** The data follows **

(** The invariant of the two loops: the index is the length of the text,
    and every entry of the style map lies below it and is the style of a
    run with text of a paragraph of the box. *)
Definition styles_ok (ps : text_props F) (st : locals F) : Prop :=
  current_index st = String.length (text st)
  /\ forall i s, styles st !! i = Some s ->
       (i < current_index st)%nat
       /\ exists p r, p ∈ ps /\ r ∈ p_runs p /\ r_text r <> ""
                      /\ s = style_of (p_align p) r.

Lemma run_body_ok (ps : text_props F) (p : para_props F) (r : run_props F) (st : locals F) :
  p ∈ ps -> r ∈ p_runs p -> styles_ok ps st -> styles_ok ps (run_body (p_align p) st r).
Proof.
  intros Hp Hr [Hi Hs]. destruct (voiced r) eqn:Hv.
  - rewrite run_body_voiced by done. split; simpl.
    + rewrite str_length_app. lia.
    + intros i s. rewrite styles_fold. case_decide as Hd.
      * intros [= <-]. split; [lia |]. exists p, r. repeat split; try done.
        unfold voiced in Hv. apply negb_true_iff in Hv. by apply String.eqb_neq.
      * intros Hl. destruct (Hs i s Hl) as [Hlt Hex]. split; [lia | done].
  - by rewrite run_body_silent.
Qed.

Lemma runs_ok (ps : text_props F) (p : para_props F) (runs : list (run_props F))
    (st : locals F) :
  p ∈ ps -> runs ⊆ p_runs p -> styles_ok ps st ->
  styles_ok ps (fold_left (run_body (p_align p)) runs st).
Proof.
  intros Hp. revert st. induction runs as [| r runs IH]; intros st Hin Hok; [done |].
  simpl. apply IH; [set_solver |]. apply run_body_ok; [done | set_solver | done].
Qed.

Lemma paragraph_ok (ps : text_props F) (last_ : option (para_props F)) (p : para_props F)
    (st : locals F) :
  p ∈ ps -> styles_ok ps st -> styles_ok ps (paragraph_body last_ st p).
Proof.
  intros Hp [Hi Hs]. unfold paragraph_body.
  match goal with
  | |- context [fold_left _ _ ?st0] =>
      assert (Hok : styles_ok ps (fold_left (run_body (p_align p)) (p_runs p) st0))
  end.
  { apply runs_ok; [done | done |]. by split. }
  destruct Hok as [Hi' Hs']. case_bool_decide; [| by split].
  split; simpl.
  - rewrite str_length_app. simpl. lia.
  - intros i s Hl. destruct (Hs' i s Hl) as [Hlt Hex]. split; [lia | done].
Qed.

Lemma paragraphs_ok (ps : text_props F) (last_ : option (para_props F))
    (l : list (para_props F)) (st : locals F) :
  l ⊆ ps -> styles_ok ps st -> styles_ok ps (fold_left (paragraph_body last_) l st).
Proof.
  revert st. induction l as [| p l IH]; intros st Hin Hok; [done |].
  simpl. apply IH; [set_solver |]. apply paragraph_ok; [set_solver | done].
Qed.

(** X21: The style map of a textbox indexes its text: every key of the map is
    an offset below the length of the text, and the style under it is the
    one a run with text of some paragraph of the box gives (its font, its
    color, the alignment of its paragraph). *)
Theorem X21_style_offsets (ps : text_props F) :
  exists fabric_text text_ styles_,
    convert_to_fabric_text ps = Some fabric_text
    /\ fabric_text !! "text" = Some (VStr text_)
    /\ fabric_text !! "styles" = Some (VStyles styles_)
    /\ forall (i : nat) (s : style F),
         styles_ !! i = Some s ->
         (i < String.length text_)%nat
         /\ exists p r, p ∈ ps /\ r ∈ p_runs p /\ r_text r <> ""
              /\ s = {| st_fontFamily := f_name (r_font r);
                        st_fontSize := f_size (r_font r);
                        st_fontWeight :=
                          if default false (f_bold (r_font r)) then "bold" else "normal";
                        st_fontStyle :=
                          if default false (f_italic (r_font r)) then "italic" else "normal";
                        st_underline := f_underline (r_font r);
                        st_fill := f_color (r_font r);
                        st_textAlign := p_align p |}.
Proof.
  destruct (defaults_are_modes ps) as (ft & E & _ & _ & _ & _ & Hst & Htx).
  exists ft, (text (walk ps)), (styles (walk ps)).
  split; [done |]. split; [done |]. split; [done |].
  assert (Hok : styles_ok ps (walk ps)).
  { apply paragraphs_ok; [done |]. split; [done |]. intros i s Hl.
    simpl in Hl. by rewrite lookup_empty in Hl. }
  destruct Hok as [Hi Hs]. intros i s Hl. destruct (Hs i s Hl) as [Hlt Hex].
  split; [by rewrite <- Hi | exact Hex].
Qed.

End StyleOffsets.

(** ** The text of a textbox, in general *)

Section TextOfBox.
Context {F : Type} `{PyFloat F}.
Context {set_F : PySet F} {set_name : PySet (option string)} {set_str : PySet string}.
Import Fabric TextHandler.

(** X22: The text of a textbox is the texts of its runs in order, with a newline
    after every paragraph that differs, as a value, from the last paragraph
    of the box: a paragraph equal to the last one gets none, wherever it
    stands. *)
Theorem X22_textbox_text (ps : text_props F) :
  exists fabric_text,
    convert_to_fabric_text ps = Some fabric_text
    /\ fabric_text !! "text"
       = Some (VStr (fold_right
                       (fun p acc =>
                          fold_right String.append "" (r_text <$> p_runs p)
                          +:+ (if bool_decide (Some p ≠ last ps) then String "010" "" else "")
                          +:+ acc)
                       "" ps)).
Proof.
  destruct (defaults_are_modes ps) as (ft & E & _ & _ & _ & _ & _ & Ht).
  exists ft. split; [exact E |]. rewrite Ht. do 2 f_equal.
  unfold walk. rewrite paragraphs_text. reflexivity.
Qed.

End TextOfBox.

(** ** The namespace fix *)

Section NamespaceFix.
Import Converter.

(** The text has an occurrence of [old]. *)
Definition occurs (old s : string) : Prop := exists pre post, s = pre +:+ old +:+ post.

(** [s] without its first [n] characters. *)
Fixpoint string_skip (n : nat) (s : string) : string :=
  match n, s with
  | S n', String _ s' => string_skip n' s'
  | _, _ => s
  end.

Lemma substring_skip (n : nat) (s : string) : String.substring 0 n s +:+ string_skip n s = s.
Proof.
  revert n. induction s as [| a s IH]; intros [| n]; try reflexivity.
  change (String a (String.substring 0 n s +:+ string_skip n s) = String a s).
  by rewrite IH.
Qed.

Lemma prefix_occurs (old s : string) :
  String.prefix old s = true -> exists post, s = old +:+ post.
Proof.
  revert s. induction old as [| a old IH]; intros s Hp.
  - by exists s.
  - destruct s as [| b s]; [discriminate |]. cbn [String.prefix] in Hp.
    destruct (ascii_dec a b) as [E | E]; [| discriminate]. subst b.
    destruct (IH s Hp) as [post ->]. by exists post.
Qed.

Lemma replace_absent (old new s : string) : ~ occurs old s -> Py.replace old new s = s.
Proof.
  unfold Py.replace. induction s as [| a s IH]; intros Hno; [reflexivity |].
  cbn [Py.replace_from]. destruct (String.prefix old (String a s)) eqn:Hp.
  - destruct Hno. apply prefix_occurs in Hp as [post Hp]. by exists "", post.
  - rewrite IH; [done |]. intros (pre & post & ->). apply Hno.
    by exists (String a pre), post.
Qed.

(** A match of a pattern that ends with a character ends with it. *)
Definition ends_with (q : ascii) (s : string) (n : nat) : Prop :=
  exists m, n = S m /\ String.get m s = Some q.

** End of The data **

## Goal of the exercise
Each line above holding the word "false" counts; reply with how many there are, only the number.

## Reply
2